Manney won’t face state charges, although federal charges remain a possibility.

Civil rights advocates also hope the case forces the police to improve policies and training.

Chris Ahmuty, executive director of the American Civil Liberties Union of Wisconsin, has been watching the Dontre Hamilton case from the beginning. He says now that the Fire and Police Commission has ruled in Manney’s case, the city should focus on solving systemic problems at the Milwaukee Police Department.

“I think a large aspect of bringing the community together is going to be a real self-evaluation at the department and the commission level of the practices and policies that may have contributed to the instances of misconduct and biased policing over the last few years,” Ahmuty says.
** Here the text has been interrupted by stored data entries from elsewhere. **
#[global] Instance thread_status_eq_dec : EqDecision thread_status.
Proof. solve_decision. Defined.
#[global] Instance thread_eq_dec : EqDecision thread.
Proof. solve_decision. Defined.
#[global] Instance sleeping_thread_eq_dec : EqDecision sleeping_thread.
Proof. solve_decision. Defined.
#[global] Instance intr_level_eq_dec : EqDecision intr_level_t.
Proof. solve_decision. Defined.
#[global] Instance call_eq_dec : EqDecision call.
Proof. solve_decision. Defined.

(** ** The scheduler behind [threads/thread.h] *)

Module Thread.

(** Modelled from the spec: the number of priority levels, L = 20, declared
    in [threads/thread.h], which is not among the sources. *)
Definition MLFQ_LEVELS : Z := 20.

(** Modelled from the spec: the boost interval of 50 ticks, declared in
    [threads/thread.h], which is not among the sources. *)
Definition BOOST_INTERVAL : Z := 50.

(** Modelled from the spec: the state owned by [thread.c], which is not
    among the sources: the policy flag, every thread of the system
    ([all_list]), the running thread, the idle thread, one FIFO per priority
    level, the single ready list of the legacy policy and the ticks since
    the last boost. *)
Record sched := mk_sched {
  thread_mlfqs : bool;
  all_threads : gmap tid thread;
  current : tid;
  idle_thread : tid;
  mlfq_queues : list (list tid);
  ready_list : list tid;
  boost_ticks : Z
}.

Definition with_threads (m : gmap tid thread) (sc : sched) : sched :=
  mk_sched (thread_mlfqs sc) m (current sc) (idle_thread sc)
           (mlfq_queues sc) (ready_list sc) (boost_ticks sc).
Definition with_current (t : tid) (sc : sched) : sched :=
  mk_sched (thread_mlfqs sc) (all_threads sc) t (idle_thread sc)
           (mlfq_queues sc) (ready_list sc) (boost_ticks sc).
Definition with_queues (qs : list (list tid)) (sc : sched) : sched :=
  mk_sched (thread_mlfqs sc) (all_threads sc) (current sc) (idle_thread sc)
           qs (ready_list sc) (boost_ticks sc).
Definition with_ready (l : list tid) (sc : sched) : sched :=
  mk_sched (thread_mlfqs sc) (all_threads sc) (current sc) (idle_thread sc)
           (mlfq_queues sc) l (boost_ticks sc).
Definition with_boost (b : Z) (sc : sched) : sched :=
  mk_sched (thread_mlfqs sc) (all_threads sc) (current sc) (idle_thread sc)
           (mlfq_queues sc) (ready_list sc) b.

Definition set_status (st : thread_status) (th : thread) : thread :=
  mk_thread st (mlfq_priority th) (ticks_at_priority th).
Definition set_mlfq_priority (p : Z) (th : thread) : thread :=
  mk_thread (status th) p (ticks_at_priority th).
Definition set_ticks_at_priority (n : Z) (th : thread) : thread :=
  mk_thread (status th) (mlfq_priority th) n.

(** [t->field = v] through a thread pointer. *)
Definition update (f : thread -> thread) (t : tid) (sc : sched) : sched :=
  with_threads (alter f t (all_threads sc)) sc.

(** Modelled from the spec: the quantum of level [p] is [(L-1-p)+1] ticks;
    [thread.c] is not among the sources. *)
Definition quantum (p : Z) : Z := (MLFQ_LEVELS - 1 - p) + 1.

(** Modelled from the spec: steps 1 to 3 of [on_tick] for the running
    thread (count the tick, demote on an exhausted quantum, restart the
    quantum at the floor); [thread.c] is not among the sources. *)
Definition account (th : thread) : thread :=
  let p := mlfq_priority th in
  let n := ticks_at_priority th + 1 in
  if quantum p <=? n
  then (if 0 <? p then mk_thread (status th) (p - 1) 0
        else mk_thread (status th) p 0)
  else mk_thread (status th) p n.

(** Modelled from the spec: a boosted thread is at the top level with no
    tick used; [thread.c] is not among the sources. *)
Definition boosted (th : thread) : thread :=
  mk_thread (status th) (MLFQ_LEVELS - 1) 0.

(** Modelled from the spec: [boost_all] ([mlfq_boost_all] in the README)
    sets every thread of the system, ready, running or blocked, to the top
    level with a fresh quantum, and moves the ready threads of the lower
    levels behind those of the top FIFO, level by level.  It walks
    [all_list] and the queues of [thread.c]; the entries of [sleep_list]
    are out of its reach, since the list is static in [timer.c] and
    [timer.c] exports nothing that writes a saved field. *)
Definition mlfq_boost_all (sc : sched) : sched :=
  let qs := mlfq_queues sc in
  let top := Z.to_nat (MLFQ_LEVELS - 1) in
  with_queues (replicate top [] ++ [default [] (qs !! top) ++ concat (take top qs)])
    (with_threads (boosted <$> all_threads sc) sc).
Ahmuty cites examples of what he calls biased policing, including officers conducting illegal body cavity searches of mainly black men.

He also mentions the 2011 incident involving Derek Williams, a 22-year-old black man who died in the back of a Milwaukee Police squad car after repeatedly telling officers he couldn’t breathe.

Ahmuty says the commission has an opportunity to set new priorities as it searches for a new executive director and reviews Police Chief Ed Flynn’s job performance later this year.

The ACLU director gives the commission credit for moving in the right direction, by taking seriously a report a UWM professor compiled about Milwaukee officers’ use of force.

“Much like the Homicide Review Commission in Milwaukee looks in detail at all the homicides that are committed in the city… the Fire and Police Commission can’t look at all the instances of use of force, because there’s about 800 of them in 2013, but it could audit compliance with the use of force policy and see if policy and practice needs to be improved,” Ahmuty says.

Federal eyes are also watching the MPD.

After District Attorney John Chisholm announced he would not charge former officer Manney with a crime, the U.S. Attorney’s office in Milwaukee said it would review the case for possible federal civil rights violations.

But the ACLU’s Chris Ahmuty says the government would need evidence showing Manney intentionally killed Dontre Hamilton because he was black.

“And that’s very hard to prove. It’s actually a higher standard than District Attorney Chisholm had to meet when he was assessing whether or not to bring first- or second-degree homicide charges,” Ahmuty says.

The family of Dontre Hamilton might also file a federal civil rights lawsuit, seeking monetary damages. The Hamiltons’ attorney, Jonathan Safran, says a lawsuit would allege the city, through an officer’s actions, violated Hamilton’s constitutional rights.

“It would be the illegal search that Christopher Manney did that may very well be a Fourth Amendment violation and other constitution violations…stopping him with no apparent reason and then his determination that he needed to then confront him, which then led to altercation,” Safran says.

Manney claimed he feared for his life before firing 14 shots at Hamilton. The former officer has the option of appealing his termination. He could argue in Milwaukee County Circuit Court that he was denied due process.